If your intent is to pass integers in addition to strings to asParam2(), then change the body to test for both Int and String and convert the integer to a string.
When you write { asParam1() }, you create a lambda with an executable code block inside it, so you need to properly call the function asParam1(...), which requires an Int argument.
So, the first change you need to make is: { i -> asParam1(i) }.
But this code will still not pass the type checking, because, matching the type of the map, the lambda will be typed as (Any) -> Unit (the values in the map should all be able to accept Any, and a function that expects a narrower type cannot be a value in this map).

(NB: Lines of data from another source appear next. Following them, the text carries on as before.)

(** Modelled from the spec: the class [Array] of [pygama.lgdo.array] is not
    among the sources. It is taken as what the code here reads of it: a
    NumPy array [nda] carried with the name of its element type. *)
Record Array (T : Type) : Type := mkArray { nda : list T; adtype : string }.
Arguments mkArray {T} nda adtype.
Arguments nda {T} a.
Arguments adtype {T} a.

Section Store.
Context {A : Type}.
(** The element NumPy pads a grown array with (the dtype's zero). *)
Variable zero : A.
(** What the memory of a fresh, unfilled allocation happens to hold. *)
Variable uninitialised : nat -> A.

(** A NumPy array handed to [set_vector]: zero-dimensional, one-dimensional
    or with at least two axes ([d0], [d1] and further [dims]). *)
Inductive ndarray : Type :=
  | Nd0 (x : A)
  | Nd1 (values : list A)
  | NdN (d0 d1 : nat) (dims : list nat) (values : list A).

(** [nda.shape] *)
Definition shape (a : ndarray) : list nat :=
  match a with
  | Nd0 _ => []
  | Nd1 values => [length values]
  | NdN d0 d1 dims _ => d0 :: d1 :: dims
  end.

(** [len(nda)]: the first axis; a [TypeError] for a zero-dimensional array. *)
Definition len (a : ndarray) : option nat := head (shape a).

(** The elements of the array in storage order. *)
Definition ravel (a : ndarray) : list A :=
  match a with
  | Nd0 x => [x]
  | Nd1 values => values
  | NdN _ _ _ values => values
  end.

(** The object's attributes. [cumulative_length] holds [uint32] values.
    [index] is the iteration cursor; it does not exist before the first
    [__iter__]. The [attrs] dictionary is not read by any operation
    embedded here and is left out. *)
Record VectorOfVectors : Type := mkVoV {
  flattened_data : Array A;
  cumulative_length : Array N;
  dtype : string;
  index : option nat
}.

Definition flat (self : VectorOfVectors) : list A := nda (flattened_data self).
Definition cum (self : VectorOfVectors) : list N := nda (cumulative_length self).

Definition with_flat (self : VectorOfVectors) (l : list A) : VectorOfVectors :=
  mkVoV (mkArray l (adtype (flattened_data self)))
        (cumulative_length self) (dtype self) (index self).

Definition with_cum (self : VectorOfVectors) (l : list N) : VectorOfVectors :=
  mkVoV (flattened_data self)
        (mkArray l (adtype (cumulative_length self))) (dtype self) (index self).

Definition with_index (self : VectorOfVectors) (i : option nat) : VectorOfVectors :=
  mkVoV (flattened_data self) (cumulative_length self) (dtype self) i.

(** *** NumPy primitives on one-dimensional arrays *)

(** [a.resize(n, refcheck=True)] in place: the first [n] elements are kept
    and the array is padded with zeros up to length [n]. The store owns its
    buffers (no other array refers to them), so the reference check of
    [resize] passes. [ndarray_resize_checked] below is the same method
    with the check, for a buffer that other arrays may refer to. *)
Definition ndarray_resize (a : list A) (n : nat) : list A :=
  take n a ++ replicate (n - length a) zero.

(** [a[start:stop]] for non-negative bounds: both are clipped to the
    length, and the slice is empty when [stop <= start]. *)
Definition getslice (a : list A) (start stop : N) : list A :=
  take (N.to_nat stop - N.to_nat start) (drop (N.to_nat start) a).

(** [a[start:stop] = values]: the values are copied when there are as many
    as the slice has places, a single value is repeated over the slice, and
    anything else is NumPy's broadcast [ValueError] ([None]). *)
Definition setslice (a : list A) (start stop : N) (values : list A) : option (list A) :=
  let lo := Nat.min (N.to_nat start) (length a) in
  let hi := Nat.max lo (Nat.min (N.to_nat stop) (length a)) in
  if decide (length values = hi - lo) then Some (take lo a ++ values ++ drop hi a)
  else match values with
       | [v] => Some (take lo a ++ replicate (hi - lo) v ++ drop hi a)
       | _ => None
       end.

(** *** [set_vector] *)

(** The loop [while end >= len(flattened_data.nda): resize(2*len)]. It
    returns the buffer it leaves, or [None] when [fuel] iterations did not
    end it. *)
Fixpoint grow (fuel : nat) (end_ : N) (a : list A) : option (list A) :=
  if (N.of_nat (length a) <=? end_)%N then
    match fuel with
    | O => None
    | S fuel' => grow fuel' end_ (ndarray_resize a (2 * length a))
    end
  else Some a.

(** The number of doublings the loop performs before it stops. *)
Fixpoint doublings (fuel : nat) (end_ : N) (a : list A) : option nat :=
  if (N.of_nat (length a) <=? end_)%N then
    match fuel with
    | O => None
    | S fuel' => S <$> doublings fuel' end_ (ndarray_resize a (2 * length a))
    end
  else Some O.

(** [set_vector(i_vec, nda)]. [start] is a [uint32] read from
    [cumulative_length]; [end] is computed by NumPy in 64 bits, and it is
    the store into the [uint32] array [cumulative_length] that wraps. *)
Definition set_vector (fuel : nat) (i_vec : Z) (a : ndarray) (self : VectorOfVectors)
  : outcome VectorOfVectors unit :=
  if ((i_vec <? 0) || (i_vec >? Z.of_nat (length (cum self)) - 1))%Z then
    Raised (ValueError "bad i_vec") self
  else if negb (length (shape a) =? 1) then
    Raised (ValueError "nda had bad shape") self
  else
    match (if (i_vec =? 0)%Z then Some 0%N else cum self !! Z.to_nat (i_vec - 1)) with
    | None => Raised IndexError self
    | Some start =>
      match len a with
      | None => Raised TypeError self
      | Some n =>
        let end_ := (start + N.of_nat n)%N in
        match grow fuel end_ (flat self) with
        | None => OutOfFuel
        | Some grown =>
          match setslice grown start end_ (ravel a) with
          | None => Raised (ValueError "could not broadcast") (with_flat self grown)
          | Some written =>
            Returned tt
              (with_cum (with_flat self written)
                        (<[Z.to_nat i_vec := (end_ mod 2 ^ 32)%N]> (cum self)))
          end
        end
      end
    end.

(** [a.resize(n, refcheck=True)] with its check. [referenced] says that
    another array refers to the buffer, as a row handed out by
    [__next__] or [__getitem__] does while the caller holds it (a row is a
    slice of [flattened_data.nda], a view of it), or that the buffer is
    itself a view. NumPy then refuses to change the size, with a
    [ValueError], and leaves the array as it is; a resize to the size the
    array has is not checked. *)
Definition ndarray_resize_checked (referenced : bool) (a : list A) (n : nat)
  : exn + list A :=
  if n =? length a then inr (ndarray_resize a n)
  else if referenced then
    inl (ValueError "cannot resize an array that references or is referenced by another array")
  else inr (ndarray_resize a n).

(** The doubling loop with the checked [resize]: the buffer it leaves,
    or the exception of a refused [resize] with the buffer as it was then. *)
Fixpoint grow_checked (referenced : bool) (fuel : nat) (end_ : N) (a : list A)
  : option (exn * list A + list A) :=
  if (N.of_nat (length a) <=? end_)%N then
    match fuel with
    | O => None
    | S fuel' =>
      match ndarray_resize_checked referenced a (2 * length a) with
      | inl e => Some (inl (e, a))
      | inr a' => grow_checked referenced fuel' end_ a'
      end
    end
  else Some (inr a).

(** [set_vector(i_vec, nda)] on a store whose flattened buffer other
    arrays may refer to ([referenced]). With [referenced = false] it is
    [set_vector]. *)
Definition set_vector_checked (referenced : bool) (fuel : nat) (i_vec : Z)
    (a : ndarray) (self : VectorOfVectors) : outcome VectorOfVectors unit :=
  if ((i_vec <? 0) || (i_vec >? Z.of_nat (length (cum self)) - 1))%Z then
    Raised (ValueError "bad i_vec") self
  else if negb (length (shape a) =? 1) then
    Raised (ValueError "nda had bad shape") self
  else
    match (if (i_vec =? 0)%Z then Some 0%N else cum self !! Z.to_nat (i_vec - 1)) with
    | None => Raised IndexError self
    | Some start =>
      match len a with
      | None => Raised TypeError self
      | Some n =>
        let end_ := (start + N.of_nat n)%N in
        match grow_checked referenced fuel end_ (flat self) with
        | None => OutOfFuel
        | Some (inl (e, kept)) => Raised e (with_flat self kept)
        | Some (inr grown) =>
          match setslice grown start end_ (ravel a) with
          | None => Raised (ValueError "could not broadcast") (with_flat self grown)
          | Some written =>
            Returned tt
              (with_cum (with_flat self written)
                        (<[Z.to_nat i_vec := (end_ mod 2 ^ 32)%N]> (cum self)))
          end
        end
      end
    end.

(** Writing the rows [rows] at the indices [i_vec], [i_vec + 1], ... in
    order: [for r in rows: self.set_vector(i_vec, r); i_vec += 1]. *)
Fixpoint set_vectors (fuel : nat) (i_vec : Z) (rows : list (list A))
    (self : VectorOfVectors) : outcome VectorOfVectors unit :=
  match rows with
  | [] => Returned tt self
  | r :: rows' =>
    match set_vector fuel i_vec (Nd1 r) self with
    | Returned _ self' => set_vectors fuel (i_vec + 1)%Z rows' self'
    | other => other
    end
  end.

(** *** Iteration *)

(** [__iter__] *)
Definition iter (self : VectorOfVectors) : VectorOfVectors :=
  with_index self (Some O).

(** The [start] and [end] that [__next__] reads for the index [i]; [None]
    stands for the [IndexError] of an index outside [cumulative_length]. *)
Definition row_bounds (self : VectorOfVectors) (i : nat) : option (N * N) :=
  if i =? 0 then end_ ← cum self !! 0; Some (0%N, end_)
  else start ← cum self !! (i - 1); end_ ← cum self !! i; Some (start, end_).

(** The body of the [try] in [__next__]:
    [flattened_data.nda[start:end]] for the index [i]. *)
Definition stored_row (self : VectorOfVectors) (i : nat) : option (list A) :=
  (fun '(start, end_) => getslice (flat self) start end_) <$> row_bounds self i.

(** The rows stored at the [n] indices from [i] on (an empty row stands in
    for an index outside [cumulative_length]). *)
Definition stored_rows (self : VectorOfVectors) (i n : nat) : list (list A) :=
  (fun j => default [] (stored_row self j)) <$> seq i n.

(** Row [k] starts at [off]: at the offset that [cumulative_length] holds
    for the row before it, or at 0 for the first row. *)
Definition starts_at (self : VectorOfVectors) (k off : nat) : Prop :=
  if decide (k = 0) then off = 0 else cum self !! (k - 1) = Some (N.of_nat off).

You then need to convert the Any argument to Int to be able to invoke the function: { i -> asParam1(i as Int) }
Finally, the map will look like this:
val specials: Map<String, (Any) -> Unit> = mapOf(
"callMe1" to { i -> asParam1(i as Int) },
"callMe2" to { s -> asParam2(s as String) }
)
The invocation stays unchanged, as in your code sample.
The function reference syntax (::asParam1) would allow you to reference a function that already accepts Any, it would not implicitly make the conversion described above. To use it, you would have to modify your functions to accept Any, as in #Les's answer.